Сашенька напрягся неимоверно. Лицо надулось и покраснело. Вены выступили и натянулись словно струны - дерни и зазвенят. От напряжения глазам чудились красные мячики. Мышцы - тугие комки. В ушах звон. А дыхание затруднено и с паузами, как у тяжелоатлетов во время упражнений...
Сашенька любил смотреть выступления тяжелоатлетов по телевизору. Широко раскрытыми глазами он ловил каждое их движение и в самых сладких грезах представлял себя на помосте со штангой. И тогда.... И тогда кулаки сжимались, а плечи распрямлялись. Грудь - колесом, ноздри раздуты, брови нахмурены. Ух! Красота!
Мама очень боялась его такого и всегда уходила на кухню готовить борщ. Борщ Сашенька не любил. Настроение портилось. Он шел за мамой, заложив руки за спину, смотрел исподлобья и сердито сопел.
Хотя борщ было конечно не самое страшное. Хуже всего были гнусные, грязные приставания тёти Нюры - толстой усатой соседки, заходившей к маме попить кофе. Да, да, приставания, а как еще можно назвать эту дурацкую привычку тыкать в живот растопыренными пальцами и гнусавить: "Коза, коза" Это или старческий маразм, думал Сашенька, или полная некомпетентность в вопросах общения с детьми. И куда только мама смотрит.
Но тетю Нюру приходилось терпеть. Из-за мамы. И карамелек, которые тетя Нюра всякий раз совала ему в ручку после минутной экзекуции пальцами. Карамельки Сашенька, конечно, брал, но всей душой жаждал шоколадку. Эх, мечты, мечты-ы.
Натешившись с Сашенькиным животиком, тетя Нюра потом долго болтала с мамой и шумно пила кофе из большой цветастой чашки (папиной). А Сашенька удалялся в свою комнату, грыз там карамельки, издевался над куклой Дашей, со страшным лицом делая ей козу-козу, и обреченно готовился ко "второй части Марлезонского балета" (он слышал, так в кино говорят), неизменно наступавшей после третьей чашки кофе. Слыша стук посуды, он самостоятельно, не дожидаясь приглашения (чего тянуть время) шел на кухню и со скукой в глазах выполнял тетины просьбы показать, как говорит котик или собачка.
"Не-е-е-а" - думал Сашенька, кукарекая или квакая - "...все-таки это старческий маразм, а иначе бы давно все запомнила".

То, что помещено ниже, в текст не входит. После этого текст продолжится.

(* ===== verification/TypedEvidence.v ===== *)
(** * Typed evidence records

    [src/platform_core/evidence/record.py]: the evidence atom with its chain of custody,
    its integrity hash, its conversion to the item the policy engine reads, and the bundle
    of records kept for replay.  The identifier and the clock are arguments; the field
    checks of the validation library are those of the record types. *)

From S2P Require Import Prelude PyValue AuditChain EvidencePolicy.
From Stdlib Require Import Ascii String Floats.SpecFloat.
From stdpp Require Import strings.

Open Scope string_scope.
Open Scope Z_scope.
Open Scope py_scope.

Definition PLATFORM_SCHEMA_VERSION : string := "erp.platform.v1".

Inductive ConfidenceOrdinal := very_low | low_ordinal | medium_ordinal | high_ordinal | very_high.

Definition ordinal_text (c : ConfidenceOrdinal) : string :=
  match c with
  | very_low => "very_low"
  | low_ordinal => "low"
  | medium_ordinal => "medium"
  | high_ordinal => "high"
  | very_high => "very_high"
  end.

(** The check that runs before the value is read. *)
Definition _reject_probability (v : pyval) : result pyval :=
  match v with PFloat _ => Raise ValueError | _ => Ok v end.

Record ChainOfCustody := {
  cu_collector_id : string;
  cu_collector_version : string;
  cu_host_id : string;
  cu_session_id : string;
  cu_collected_at_utc : string;
  cu_integrity_hash : string;
  cu_parent_evidence_id : string;
}.

Record TypedEvidenceRecord := {
  te_evidence_id : string;
  te_schema_version : string;
  te_source : string;
  te_timestamp : string;
  te_collector : string;
  te_evidence_type : string;
  te_observed_value : string;
  te_confidence_level : ConfidenceOrdinal;
  te_evidence_tier : string;
  te_limitations : list string;
  te_raw_reference : string;
  te_chain_of_custody : ChainOfCustody;
  te_event_id : string;
  te_signal : string;
}.

(** [model_dump] of the custody, without the hash it carries. *)
Definition custody_body (c : ChainOfCustody) : pydict :=
  ["collector_id" :-> PStr c.(cu_collector_id);
   "collector_version" :-> PStr c.(cu_collector_version);
   "host_id" :-> PStr c.(cu_host_id);
   "session_id" :-> PStr c.(cu_session_id);
   "collected_at_utc" :-> PStr c.(cu_collected_at_utc);
   "parent_evidence_id" :-> PStr c.(cu_parent_evidence_id)].

Definition custody_dump (c : ChainOfCustody) : pydict :=
  ["collector_id" :-> PStr c.(cu_collector_id);
   "collector_version" :-> PStr c.(cu_collector_version);
   "host_id" :-> PStr c.(cu_host_id);
   "session_id" :-> PStr c.(cu_session_id);
   "collected_at_utc" :-> PStr c.(cu_collected_at_utc);
   "integrity_hash" :-> PStr c.(cu_integrity_hash);
   "parent_evidence_id" :-> PStr c.(cu_parent_evidence_id)].

(** The fields of a record around its custody. *)
Definition record_fields (r : TypedEvidenceRecord) : pydict :=
  ["evidence_id" :-> PStr r.(te_evidence_id);
   "schema_version" :-> PStr r.(te_schema_version);
   "source" :-> PStr r.(te_source);
   "timestamp" :-> PStr r.(te_timestamp);
   "collector" :-> PStr r.(te_collector);
   "evidence_type" :-> PStr r.(te_evidence_type);
   "observed_value" :-> PStr r.(te_observed_value);
   "confidence_level" :-> PStr (ordinal_text r.(te_confidence_level));
   "evidence_tier" :-> PStr r.(te_evidence_tier);
   "limitations" :-> str_list r.(te_limitations);
   "raw_reference" :-> PStr r.(te_raw_reference);
   "event_id" :-> PStr r.(te_event_id);
   "signal" :-> PStr r.(te_signal)].

(** [model_dump(mode="json")]; the custody stands before the event id. *)
Definition record_dump (r : TypedEvidenceRecord) : pydict :=
  (firstn 11 (record_fields r)
   ++ ["chain_of_custody" :-> PDict (custody_dump r.(te_chain_of_custody))]
   ++ skipn 11 (record_fields r))%list.

Section Integrity.
Context {H : PyHost}.

Definition integrity_payload (r : TypedEvidenceRecord) : pydict :=
  (record_fields r ++ ["chain_of_custody" :-> PDict (custody_body r.(te_chain_of_custody))])%list.

Definition integrity_hash (r : TypedEvidenceRecord) : string :=
  sha256_hexdigest (Json.dumps_compact (PDict (integrity_payload r))).

Definition with_hash (h : string) (r : TypedEvidenceRecord) : TypedEvidenceRecord :=
  let c := r.(te_chain_of_custody) in
  {| te_evidence_id := r.(te_evidence_id); te_schema_version := r.(te_schema_version);
     te_source := r.(te_source); te_timestamp := r.(te_timestamp);
     te_collector := r.(te_collector); te_evidence_type := r.(te_evidence_type);
     te_observed_value := r.(te_observed_value);
     te_confidence_level := r.(te_confidence_level);
     te_evidence_tier := r.(te_evidence_tier); te_limitations := r.(te_limitations);
     te_raw_reference := r.(te_raw_reference);
     te_chain_of_custody :=
       {| cu_collector_id := c.(cu_collector_id); cu_collector_version := c.(cu_collector_version);
          cu_host_id := c.(cu_host_id); cu_session_id := c.(cu_session_id);
          cu_collected_at_utc := c.(cu_collected_at_utc); cu_integrity_hash := h;
          cu_parent_evidence_id := c.(cu_parent_evidence_id) |};
     te_event_id := r.(te_event_id); te_signal := r.(te_signal) |}.

Definition with_integrity (r : TypedEvidenceRecord) : TypedEvidenceRecord :=
  with_hash (integrity_hash r) r.

Definition text_or_else (a b : string) : string := if PyStr.is_empty a then b else a.

Definition ordinal_map (c : ConfidenceOrdinal) : F64.t :=
  match c with
  | very_low => F64.lit 2 10
  | low_ordinal => F64.lit 35 100
  | medium_ordinal => F64.lit 5 10
  | high_ordinal => F64.lit 7 10
  | very_high => F64.lit 85 100
  end.

(** The item of the policy engine, with the confidence and the raw data it also carries. *)
Definition to_evidence_item (r : TypedEvidenceRecord) : EvidenceItem * F64.t * pydict :=
  ({| ei_evidence_id := r.(te_evidence_id);
      ei_event_id := text_or_else r.(te_event_id) r.(te_evidence_id);
      ei_timestamp_utc := r.(te_timestamp); ei_source := r.(te_source);
      ei_signal := text_or_else r.(te_signal) r.(te_evidence_type);
      ei_observed_value := r.(te_observed_value); ei_tier := r.(te_evidence_tier) |},
   ordinal_map r.(te_confidence_level),
   ["collector" :-> PStr r.(te_collector);
    "evidence_type" :-> PStr r.(te_evidence_type);
    "confidence_level" :-> PStr (ordinal_text r.(te_confidence_level));
    "limitations" :-> str_list r.(te_limitations);
    "raw_reference" :-> PStr r.(te_raw_reference);
    "chain_of_custody" :-> PDict (custody_dump r.(te_chain_of_custody))]).

(** [ts] is the formatted clock and [hex] the hexadecimal text of a fresh identifier. *)
Definition from_observation (ts hex source collector evidence_type observed_value : string)
    (level : ConfidenceOrdinal) (tier : string) (limitations : list string)
    (raw_reference event_id signal host_id : string) : TypedEvidenceRecord :=
  with_integrity
    {| te_evidence_id := "ev-" ++ PyStr.take 12 hex;
       te_schema_version := PLATFORM_SCHEMA_VERSION; te_source := source; te_timestamp := ts;
       te_collector := collector; te_evidence_type := evidence_type;
       te_observed_value := observed_value; te_confidence_level := level;
       te_evidence_tier := tier; te_limitations := limitations;
       te_raw_reference := raw_reference;
       te_chain_of_custody :=
         {| cu_collector_id := collector; cu_collector_version := "1.0"; cu_host_id := host_id;
            cu_session_id := ""; cu_collected_at_utc := ts; cu_integrity_hash := "";
            cu_parent_evidence_id := "" |};
       te_event_id := event_id; te_signal := text_or_else signal evidence_type |}.

Definition content_hash (v : pyval) : string := sha256_hexdigest (Json.dumps_compact v).

Definition records_to_bundle (records : list TypedEvidenceRecord)
    (incident_id tier summary : string) : pydict :=
  let dumped := PList (map (fun r => PDict (record_dump r)) records) in
  ["incident_id" :-> PStr incident_id;
   "schema_version" :-> PStr PLATFORM_SCHEMA_VERSION;
   "tier" :-> PStr tier;
   "summary" :-> PStr summary;
   "records" :-> dumped;
   "bundle_hash" :-> PStr (content_hash dumped)].

(** ** Properties *)

(** A record whose custody carries the hash of its content. *)
Definition verifies (r : TypedEvidenceRecord) : Prop :=
  r.(te_chain_of_custody).(cu_integrity_hash) = integrity_hash r.

Lemma hash_ignores_hash (h : string) (r : TypedEvidenceRecord) :
  integrity_hash (with_hash h r) = integrity_hash r.
Proof. done. Qed.

(** Sealing a record makes it verify and sealing it again changes nothing; and when two
    records that verify carry the same hash, everything they state, custody included, has
    the same canonical text, unless these two texts collide. *)
Theorem record_integrity (r r' : TypedEvidenceRecord) :
  verifies (with_integrity r)
  /\ with_integrity (with_integrity r) = with_integrity r
  /\ (verifies r -> verifies r' ->
      r.(te_chain_of_custody).(cu_integrity_hash) = r'.(te_chain_of_custody).(cu_integrity_hash) ->
      Json.dumps_compact (PDict (integrity_payload r))
      = Json.dumps_compact (PDict (integrity_payload r'))
      \/ Json.dumps_compact (PDict (integrity_payload r))
         <> Json.dumps_compact (PDict (integrity_payload r'))
         /\ sha256_hexdigest (Json.dumps_compact (PDict (integrity_payload r)))
            = sha256_hexdigest (Json.dumps_compact (PDict (integrity_payload r')))).
Proof.
  split; [done|]. split; [done|]. unfold verifies. intros -> -> He.
  destruct (String.eqb_spec (Json.dumps_compact (PDict (integrity_payload r)))
              (Json.dumps_compact (PDict (integrity_payload r')))); [by left|by right].
Qed.

(** Every ordinal becomes a confidence the item accepts, and a stronger ordinal a larger one. *)
Lemma item_confidence_bounded (r : TypedEvidenceRecord) :
  let c := (to_evidence_item r).1.2 in
  F64.leb F64.zero c = true /\ F64.leb c (F64.of_Z 1) = true.
Proof. cbn. by destruct (te_confidence_level r). Qed.
End Integrity.

Module TypedEvidenceWitness.
Definition observed (value : string) : TypedEvidenceRecord :=
  from_observation (H := DemoHost.demo_host) "2026-01-01T00:00:00Z" "00112233445566778899" "wininet"
    "proxy" "proxy_state" value medium_ordinal "OBSERVED_ONLY" [] "" "" "" "local".

(** Sealed records verify; a changed value does not. *)
Lemma changed_value_detected :
  let r := observed "1" in
  verifies (H := DemoHost.demo_host) r
  /\ integrity_hash (H := DemoHost.demo_host) r <> integrity_hash (H := DemoHost.demo_host) (observed "0").
Proof. split; [reflexivity|]. vm_compute. discriminate. Qed.

(** The bundle hash covers the records only: relabelling the bundle keeps it. *)
Lemma bundle_hash_ignores_label :
  let b := records_to_bundle (H := DemoHost.demo_host) [observed "1"] in
  Dict.get "bundle_hash" (b "INC-1" "OBSERVED_ONLY" "") = Dict.get "bundle_hash" (b "INC-2" "FINAL_CAUSATION" "x").
Proof. reflexivity. Qed.
End TypedEvidenceWitness.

Однажды, подойдя к тете Нюре, он, упредив ее порядком уже надоевшую любознательность, три раза гавкнул, один раз хрюкнул и сорок три раза пропищал мышкой в тайной надежде, что это досрочно завершит идиотское представление и ускорит получение второй порции карамелек (эх, шоколадка...). Но жестоко просчитался. То ли поторопился, то ли голос был невыразительный, а скорее всего очередность воспроизводимых им животных не совпадала с задуманной тетей Нюрой, но округлив глаза, та переспросила все снова. А еще мама посмотрела укоризненно. Больше Сашенька так не делал. Единственное, что он себе позволял, это легкую иронию в голосе. Хотя мама не одобряла и такого.
Ничего-ничего, когда он будет большой и сильный, то никому не позволит хватать себя за животик и задавать дурацкие вопросы. Когда он будет большой и сильный, то каждый день будет есть по шоколадке, смотреть на тетю Нюру свысока, или как бы не замечая (Сашенька даже тренировался на кукле Даше, когда мама не видела) и будет здороваться с дядей Борей за руку. Когда он будет большой и сильный, купит себе чашку, как у папы, будет говорить умные вещи и поигрывать бицепсами. И все будут слушать его и соглашаться (ну или почти все).
Так думал Сашенька и тяжело хрипло дышал сквозь плотно сжатые зубы. Если бы напротив было зеркало, то он бы увидел, как сейчас похож на одного из любимых им тяжелоатлетов. Увидел и порадовался бы. Очень похож, ну очень. Даже вот так вот - сидя со спущенными штанишками на горшке.